Ogni anticorpo antitiroideo indica uno specifico quadro patologico, che il medico di fiducia potrà spiegare. Per chi ha, poi, valori elevati di anticorpi positivi contro la propria tiroide, è preferibile, in questo caso, che esegua anche una ricerca sull’intolleranza al glutine. Si può realizzare una ricerca della calcitonina che è un ormone che interviene nel metabolismo del calcio, secreto dalla tiroide, che circola ogni giorno nel nostro sangue. I valori alterati della calcitonina possono essere interpretati come marcatori di un carcinoma della tiroide. Un’altra situazione dalle conseguenze gravi è l’assunzione di una dose ristretta di carboidrati o, peggio, l’astensione dai carboidrati, che procura una chetosi. Quest’ultima è un’acidificazione dei tessuti corporei causati dalla formazione di corpi chetonici per carenza di carboidrati. Ciò provoca una riduzione del fT3, un aumento del cortisolo, una perdita del muscolo e del peso a scapito della massa magra muscolare. Si riducono il metabolismo e il consumo di ossigeno, ma la condizione di chetosi porta al blocco della perdita di peso. Un fT3 basso causa un blocco nella perdita di peso corporeo, cadendo nella sindrome di adattamento metabolico.
L’organismo, così, reagisce alla dieta povera di carboidrati, bloccando la perdita del peso corporeo. Questa condizione si chiama blocco metabolico del peso corporeo ed è causato dalla tiroide.
La carenza di fT3 crea riduzione della termogenesi che è la condizione per cui la persona sente freddo.
Pertanto, la persona è stanca, insonne, nervosa, e può finire per aumentare di peso per riduzione del suo metabolismo ossidativo. Il blocco metabolico nella perdita di peso corporeo si ha dopo 15 – 20 giorni dall’inizio di una dieta ipocalorica fortemente carente di carboidrati (assenza di pane, pasta, riso, cereali, legumi), con una dose giornaliera inferiore a 100 g di carboidrati.
Il blocco metabolico è, comunque, variabile nel tempo, poiché è soggettivo, ma si verifica per la riduzione di fT3. Una persona che non conosce questo processo ormonale fisiologico, concentra la delusione sulla dieta, quando è proprio la dieta ad essere causa di questo blocco.
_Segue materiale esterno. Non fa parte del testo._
(* ===== verification/OkfText.v ===== *)
(** * The text side of the knowledge libraries

    The functions of [nsmt-client/src/okf.rs] that work on text: dates, front
    matter, the log, the field editor and links.  YAML is the class [Yaml]: the
    sources only parse it and look keys up in the result. *)

From S2P Require Import Prelude Paths.

(** [s.find(p)] as the texts before and after the first match. *)
Definition str_cut (p s : string) : option (string * string) :=
  ab ← str_find p s; r ← strip_prefix p (snd ab); Some (fst ab, r).

(** ** Dates *)

(** [i64] division truncates toward zero. *)
Definition civil_from_days (z0 : Z) : Z * Z * Z :=
  let z := z0 + 719468 in
  let era := Z.quot (if 0 <=? z then z else z - 146096) 146097 in
  let doe := z - era * 146097 in
  let yoe := Z.quot (doe - Z.quot doe 1460 + Z.quot doe 36524 - Z.quot doe 146096) 365 in
  let y := yoe + era * 400 in
  let doy := doe - (365 * yoe + Z.quot yoe 4 - Z.quot yoe 100) in
  let mp := Z.quot (5 * doy + 2) 153 in
  let d := doy - Z.quot (153 * mp + 2) 5 + 1 in
  let m := if mp <? 10 then mp + 3 else mp - 9 in
  (if m <=? 2 then y + 1 else y, m, d).

(** [{n:0w}] *)
Fixpoint zeros (n : nat) (s : string) : string :=
  match n with O => s | S k => zeros k (String "0" s) end.
Definition pad_zero (w : nat) (n : Z) : string := let s := dec n in zeros (w - String.length s) s.

(** [iso_now] at a clock reading in seconds. *)
Definition iso_now (secs : Z) : string :=
  let days := secs / 86400 in
  let rem := secs mod 86400 in
  let '(y, mo, d) := civil_from_days days in
  pad_zero 4 y +:+ "-" +:+ pad_zero 2 mo +:+ "-" +:+ pad_zero 2 d +:+ "T" +:+
  pad_zero 2 (rem / 3600) +:+ ":" +:+ pad_zero 2 (rem mod 3600 / 60) +:+ ":" +:+ pad_zero 2 (rem mod 60) +:+ "Z".

Definition is_iso8601 (s : string) : bool :=
  let b := as_bytes s in
  let digit i := match b !! i with Some c => is_digit c | None => false end in
  let at_ i c := bool_decide (b !! i = Some c) in
  if (length b <? 20)%nat then false
  else digit 0%nat && digit 1%nat && digit 2%nat && digit 3%nat && at_ 4%nat "-"%char && digit 5%nat && digit 6%nat &&
       at_ 7%nat "-"%char && digit 8%nat && digit 9%nat && at_ 10%nat "T"%char && digit 11%nat && digit 12%nat &&
       at_ 13%nat ":"%char && digit 14%nat && digit 15%nat && at_ 16%nat ":"%char && digit 17%nat && digit 18%nat &&
       (at_ 19%nat "Z"%char || (at_ 19%nat "+"%char || at_ 19%nat "-"%char)).

(** ** Documents *)

Inductive yaml : Set :=
| YNull
| YBool (b : bool)
| YNum (text : string)
| YStr (s : string)
| YSeq (l : list yaml)
| YMap (l : list (yaml * yaml))
| YTag (tag : string) (v : yaml).

(** [serde_yaml::from_str] *)
Class Yaml : Type := { yaml_parse : string -> option yaml }.

Fixpoint untag (v : yaml) : yaml :=
  match v with YTag _ w => untag w | _ => v end.

(** [v.get(key)] and [v.as_str()] look through tags. *)
Definition yget (key : string) (v : yaml) : option yaml :=
  match untag v with
  | YMap l => (fix find l := match l with
                             | [] => None
                             | (YStr k, w) :: l' => if decide (k = key) then Some w else find l'
                             | _ :: l' => find l'
                             end) l
  | _ => None
  end.

Definition yas_str (v : yaml) : option string :=
  match untag v with YStr s => Some s | _ => None end.

Definition BOM : string := of_bytes [u8_of 239; u8_of 187; u8_of 191].
Definition LF_DASH : string := String LF "---".

(** The front matter's text and the body of a document. *)
Definition split_doc (content : string) : option (string * string) :=
  let content := default content (strip_prefix BOM content) in
  rest ← strip_prefix "---" content;
  fb ← str_cut LF_DASH rest;
  Some (fst fb, trim_start_matches LF (snd fb)).

Section Docs.
Context `{Yaml}.

Definition parse_doc (content : string) : option (yaml * string) :=
  fb ← split_doc content; v ← yaml_parse (fst fb); Some (v, snd fb).

Definition fm_str (v : yaml) (key : string) : option string := yget key v ≫= yas_str.

Definition fm_tags (v : yaml) : list string :=
  match yget "tags" v with
  | Some (YSeq l) => omap yas_str l
  | Some (YStr s) => filter (fun x => x <> "") (map str_trim (str_split "," s))
  | _ => []
  end.
End Docs.

(** ** The log *)

Definition LOG_HEAD : string := "# Directory Update Log" +:+ String LF (String LF EmptyString).
Definition LF_GROUP : string := String LF "## ".

(** What [append_log] makes of the file's text. *)
Definition log_insert (today entry content : string) : string :=
  let marker := "## " +:+ today +:+ String LF EmptyString in
  let line := "* " +:+ entry +:+ String LF EmptyString in
  match str_cut marker content with
  | Some (before, seg) =>
      match str_cut LF_GROUP seg with
      | Some (group, rest) => before +:+ marker +:+ group +:+ line +:+ LF_GROUP +:+ rest
      | None => content +:+ line
      end
  | None => content +:+ String LF EmptyString +:+ marker +:+ line
  end.

(** ** Editing front matter *)

Definition is_ws_start (s : string) : string := trim_start_if is_ws s.

(** One changed line; the indentation and what follows the first [#] are
    kept. *)
Fixpoint take_ws (s : string) : string :=
  match s with
  | String c t => if is_ws c then String c (take_ws t) else EmptyString
  | EmptyString => EmptyString
  end.

Definition edited_line (key val line : string) : string :=
  take_ws line +:+ key +:+ ": " +:+ val +:+
  trim_end_if is_ws (match split_once "#" line with Some (_, c) => "#" +:+ c | None => "" end).

Fixpoint set_line (key val : string) (ls : list string) : list string :=
  match ls with
  | [] => [key +:+ ": " +:+ val]
  | l :: ls' => if starts_with (key +:+ ":") (is_ws_start l) then edited_line key val l :: ls'
                else l :: set_line key val ls'
  end.

Definition apply_changes (changes : list (string * string)) (ls : list string) : list string :=
  fold_left (fun ls kv => set_line (fst kv) (snd kv) ls) changes ls.

(** The lines of the front matter [cmd_edit] works on. *)
Definition fm_lines (raw : string) : option (list string) :=
  inner ← strip_prefix "---" raw;
  Some (lines (trim_start_matches LF (match str_cut LF_DASH inner with Some (x, _) => x | None => inner end))).

Definition render_doc (ls : list string) (body : string) : string :=
  "---" +:+ String LF (str_join (String LF EmptyString) ls) +:+ LF_DASH +:+ String LF (String LF body).

(** ** Links *)

(** The loop of [extract_md_links]; a link takes at least one byte, so the fuel its
    caller passes is enough. *)
Fixpoint links_loop (fuel : nat) (s : string) : list string :=
  match fuel, s with
  | S fuel', String c s' =>
      if Ascii.eqb c "[" then
        match str_cut "]" s' with
        | Some (_, String "(" t) =>
            match str_cut ")" t with
            | Some (target, rest) =>
                let target := match split_once " " target with Some (x, _) => x | None => target end in
                if str_len target =? 0 then links_loop fuel' rest else target :: links_loop fuel' rest
            | None => links_loop fuel' s'
            end
        | _ => links_loop fuel' s'
        end
      else links_loop fuel' s'
  | _, _ => []
  end.
(** ** The log on the disk *)

(** The library's directory and those above it are there. *)
Definition lib_present (fs : files) (root : string) : Prop :=
  forall k, is_dir_at fs (fst (resolve root), take k (snd (resolve root))) = true.

(** The text [append_log] starts from. *)
Definition log_content (fs : files) (root : string) : option string :=
  match fs !! below (resolve root) ["log.md"] with
  | None => Some LOG_HEAD
  | Some (File b) => if utf8_valid b then Some (of_bytes b) else None
  | Some Dir => None
  end.

Lemma lib_dir_there fs root : lib_present fs root -> is_dir_at fs (resolve root) = true.
Proof.
  intros Hl. specialize (Hl (length (snd (resolve root)))). rewrite take_ge in Hl by lia. by destruct (resolve root).
Qed.

Lemma log_not_dots root : forallb (fun c => bool_decide (c = "..")) (snd (below (resolve root) ["log.md"])) = false.
Proof. rewrite <- log_loc. by apply plain_not_dots. Qed.

Lemma append_log_ok now root entry fs content :
  lib_present fs root -> log_content fs root = Some content ->
  append_log now root entry fs =
    (Ok tt, [], <[below (resolve root) ["log.md"] := File (as_bytes (log_insert (today now) entry content))]> fs).
Proof.
  intros Hl Hc. unfold append_log, kbind, io. cbv zeta.
  assert (create_dir_all root fs = Some fs) as ->.
  { unfold create_dir_all. apply mkdirs_idem. intros k. apply Hl. }
  cbn [disk_of]. unfold log_content in Hc.
  assert (is_dir_at fs (below (resolve root) ["log.md"]) = false) as Hnd.
  { unfold is_dir_at. rewrite log_not_dots. by destruct (fs !! _) as [[]|]. }
  assert ((if fs_exists fs (path_join root "log.md") then from_opt (Io "read_to_string") (read_to_string fs (path_join root "log.md"))
           else kret LOG_HEAD) fs = (Ok content, [], fs)) as ->.
  { unfold fs_exists, fs_is_file, fs_is_dir, read_to_string, fs_read. rewrite log_loc, Hnd.
    destruct (fs !! _) as [[b|]|]; cbn; [|done|by injection Hc as <-]. destruct (utf8_valid b); [|done]. by injection Hc as <-. }
  rewrite fs_write_plain; [rewrite log_loc; reflexivity|done|by apply lib_dir_there|].
  rewrite log_loc. intros E. by rewrite E in Hc.
Qed.

Definition iso_char (c : ascii) : bool := is_digit c || str_mem c "-T:Z".

Lemma pad_chars w n : str_all iso_char (pad_zero w n) = true.
Proof.
  unfold pad_zero. assert (forall k s, str_all iso_char s = true -> str_all iso_char (zeros k s) = true) as Hz;
    [|apply Hz; eapply str_all_impl; [|apply dec_all]; unfold iso_char; by intros c ->].
  induction k as [|k IH]; intros s Hs; [done|]. cbn [zeros]. apply IH. cbn [str_all]. by rewrite Hs.
Qed.

Lemma str_all_app p a b : str_all p (a +:+ b) = str_all p a && str_all p b.
Proof. rewrite !str_all_bytes, as_bytes_app. apply forallb_app. Qed.

Lemma today_chars now : str_all iso_char (today now) = true.
Proof.
  unfold today. assert (str_all iso_char (iso_now now) = true) as Hi.
  { unfold iso_now. destruct (civil_from_days _) as [[y mo] d]. rewrite !str_all_app, !pad_chars. done. }
  rewrite str_all_bytes in Hi |- *. rewrite as_of_bytes. rewrite <- (take_drop 10 (as_bytes (iso_now now))), forallb_app in Hi.
  by apply andb_true_iff in Hi as [-> _].
Qed.

(** The log as a list of days is what the file holds. *)
Definition log_on_disk (fs : files) (root : string) (l : log) : Prop :=
  match fs !! below (resolve root) ["log.md"] with
  | None => l = []
  | Some (File b) => b = as_bytes (log_text l) /\ utf8_valid b = true
  | Some Dir => False
  end.

Lemma log_on_disk_content fs root l : log_on_disk fs root l -> log_content fs root = Some (log_text l).
Proof.
  unfold log_on_disk, log_content. destruct (fs !! _) as [[b|]|]; [|done|by intros ->].
  intros [-> ->]. by rewrite of_as_bytes.
Qed.

Lemma resolve_lib_ok e args name fs :
  args !! 3%nat = Some name -> valid_lib_name name = true -> lib_present fs (lib_of e args) ->
  resolve_lib e args fs = (Ok (lib_of e args, parse_args args), [], fs).
Proof.
  intros Hn Hv Hl. unfold resolve_lib, kbind. unfold lib_of in *. rewrite Hn in *. cbn [default from_option id] in *.
  rewrite Hv. cbn. unfold fs_is_dir. by rewrite lib_dir_there.
Qed.

Lemma need_ok (o : opts) key u v fs : o !! key = Some v -> v <> "" -> need o key u fs = (Ok v, [], fs).
Proof.
  intros Ho Hv. unfold need, nonempty. rewrite Ho. destruct (Z.eqb_spec (str_len v) 0) as [E|_]; [by apply str_len_0 in E|]. done.
Qed.

(** C26: [okf log] appends its message to the day's group of the log the file holds: the
    file then holds the longer log, and nothing else on the disk changed. *)
Theorem log_command_refines e now args name msg l fs :
  args !! 3%nat = Some name -> valid_lib_name name = true -> lib_present fs (lib_of e args) ->
  parse_args args !! "path" = Some msg -> msg <> "" ->
  Forall group_ok l -> log_on_disk fs (lib_of e args) l ->
  cmd_log e now args fs =
    (Ok tt, ["okf: log entry appended"],
     <[below (resolve (lib_of e args)) ["log.md"] := File (as_bytes (log_text (log_append (today now) msg l)))]> fs).
Proof.
  intros Hn Hv Hl Hp Hm Hg Hlog. unfold cmd_log, kbind. rewrite (resolve_lib_ok e args name) by done.
  rewrite (need_ok _ _ _ msg) by done. rewrite (append_log_ok _ _ _ _ (log_text l)) by (done || by apply log_on_disk_content).
  rewrite log_refines; [done| |done]. eapply str_all_not_mem; [|apply today_chars]. done.
Qed.

Lemma log_command_refines_witness :
  snd (cmd_log demo_okf_env 1788156000 (demo_args "log" ["hello"]) demo_lib) !! (true, ["o"; "lib"; "log.md"]) =
    Some (File (as_bytes (log_text [("2026-08-31", ["hello"])]))).
Proof.
  rewrite (log_command_refines demo_okf_env 1788156000 (demo_args "log" ["hello"]) "lib" "hello" [] demo_lib); try done.
  intros [|[|[|k]]]; done.
Defined.

(** ** The trash *)

Lemma cut_inv p s a b : str_cut p s = Some (a, b) -> s = a +:+ p +:+ b.
Proof.
  unfold str_cut. revert a b. induction s as [|c s IH]; intros a b; cbn [str_find].
  - unfold starts_with. destruct (strip_prefix p EmptyString) as [t|] eqn:Hs; [|done]. cbn. rewrite Hs.
    cbn. intros [= <- <-]. by apply strip_prefix_inv in Hs.
  - unfold starts_with. destruct (strip_prefix p (String c s)) as [t|] eqn:Hs.
    + cbn [mbind option_bind fst snd]. rewrite Hs. cbn. intros [= <- <-]. by apply strip_prefix_inv in Hs.
    + destruct (str_find p s) as [[x y]|]; [|done]. cbn [mbind option_bind fst snd] in IH |- *.
      destruct (strip_prefix p y) as [t|]; [|done]. cbn in IH |- *. intros [= <- <-]. by rewrite (IH x t eq_refl).
Qed.

(** The new entry is put in one place: at the end or before a line feed. *)
Lemma log_insert_place day entry content : exists x z y,
  content = x +:+ y /\ log_insert day entry content = x +:+ z +:+ y /\
  (y = EmptyString \/ exists t, y = String LF t) /\
  (z = "* " +:+ entry +:+ String LF EmptyString \/ z = String LF (marker day +:+ "* " +:+ entry +:+ String LF EmptyString)).
Proof.
  unfold log_insert. fold (marker day). destruct (str_cut (marker day) content) as [[before seg]|] eqn:E1.
  - apply cut_inv in E1 as ->. destruct (str_cut LF_GROUP seg) as [[group rest]|] eqn:E2.
    + apply cut_inv in E2 as ->. exists (before +:+ marker day +:+ group), ("* " +:+ entry +:+ String LF EmptyString), (LF_GROUP +:+ rest).
      split_and!; [by rewrite !str_app_assoc|by rewrite !str_app_assoc|right; by eexists|by left].
    + exists (before +:+ marker day +:+ seg), ("* " +:+ entry +:+ String LF EmptyString), EmptyString.
      rewrite !str_app_nil. split_and!; [done|done|by left|by left].
  - exists content, (String LF (marker day +:+ "* " +:+ entry +:+ String LF EmptyString)), EmptyString.
    rewrite !str_app_nil. split_and!; [done|done|by left|by right].
Qed.

Lemma ascii_valid s : str_all (fun c => u8_val c <? 128) s = true -> utf8_valid (as_bytes s) = true.
Proof. rewrite str_all_bytes. apply utf8_ascii. Qed.

Lemma log_insert_valid now entry content :
  utf8_valid (as_bytes entry) = true -> utf8_valid (as_bytes content) = true ->
  utf8_valid (as_bytes (log_insert (today now) entry content)) = true.
Proof.
  intros He Hc. destruct (log_insert_place (today now) entry content) as (x & z & y & -> & -> & Hy & Hz).
  assert (utf8_valid (as_bytes z) = true) as Hzv.
  { assert (utf8_valid (as_bytes ("* " +:+ entry +:+ String LF EmptyString)) = true) as Hl.
    { rewrite !as_bytes_app. repeat apply utf8_app; done. }
    destruct Hz as [->| ->]; [done|]. rewrite as_bytes_cons. apply (utf8_app [LF]); [done|]. rewrite as_bytes_app.
    apply utf8_app; [|done]. unfold marker. rewrite !as_bytes_app. apply utf8_app; [done|]. apply utf8_app; [|done].
    apply ascii_valid. eapply str_all_impl; [|apply today_chars]. intros c Hi.
    pose proof (byte_cases (fun c => implb (iso_char c) (u8_val c <? 128)) eq_refl c) as Hb. cbn beta in Hb. by rewrite Hi in Hb. }
  rewrite as_bytes_app in Hc. rewrite !as_bytes_app. destruct Hy as [->|[t ->]].
  - cbn in Hc |- *. rewrite app_nil_r in Hc |- *. by apply utf8_app.
  - rewrite as_bytes_cons in Hc |- *. apply utf8_cut in Hc as [Hx Hy]; [|by vm_compute]. by repeat apply utf8_app.
Qed.

Lemma is_dir_delete fs l l' : is_dir_at fs l = false -> is_dir_at fs l' = true -> is_dir_at (delete l fs) l' = true.
Proof.
  intros Hl Hl'. destruct (decide (l' = l)) as [->|Hne]; [congruence|]. revert Hl'. unfold is_dir_at. by rewrite lookup_delete_ne.
Qed.

Lemma is_dir_false fs l nd : forallb (fun c => bool_decide (c = "..")) (snd l) = false ->
  fs !! l = nd -> nd <> Some Dir -> is_dir_at fs l = false.
Proof. unfold is_dir_at. intros -> ->. by destruct nd as [[]|]. Qed.

Lemma file_moves p q fs b :
  fs !! resolve p = Some (File b) -> is_dir_at fs (resolve q) = false -> is_dir_at fs (parent_loc (resolve q)) = true ->
  fs_rename p q fs = Some (<[resolve q := File b]> (delete (resolve p) fs)).
Proof. intros Hp Hq Hd. unfold fs_rename. by rewrite Hp, Hq, Hd. Qed.

Lemma join_nonempty segs : segs <> [] -> Forall (fun n => plain_name n = true) segs -> str_join "/" segs <> "".
Proof.
  destruct segs as [|x [|y l]]; [done| |]; intros _ Hp; apply Forall_cons in Hp as [Hx _]; destruct x; done.
Qed.

Lemma removelast_cons {A : Type} (x : A) l : l <> [] -> removelast (x :: l) = x :: removelast l.
Proof. by destruct l. Qed.

Lemma length_removelast {A : Type} (l : list A) : length (removelast l) = (length l - 1)%nat.
Proof. rewrite removelast_firstn_len, length_take. lia. Qed.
Le giovani donne in età fertile con carenza di carboidrati alimentari possono avere amenorrea (blocco ciclo) per ipotiroidismo (fT3 basso) indotto da dieta. Tuttavia, non appena la persona decide di smettere di eseguire la dieta, riprende il peso eliminato in pochi giorni. C’è da riflettere, non si mangia solo per dimagrire!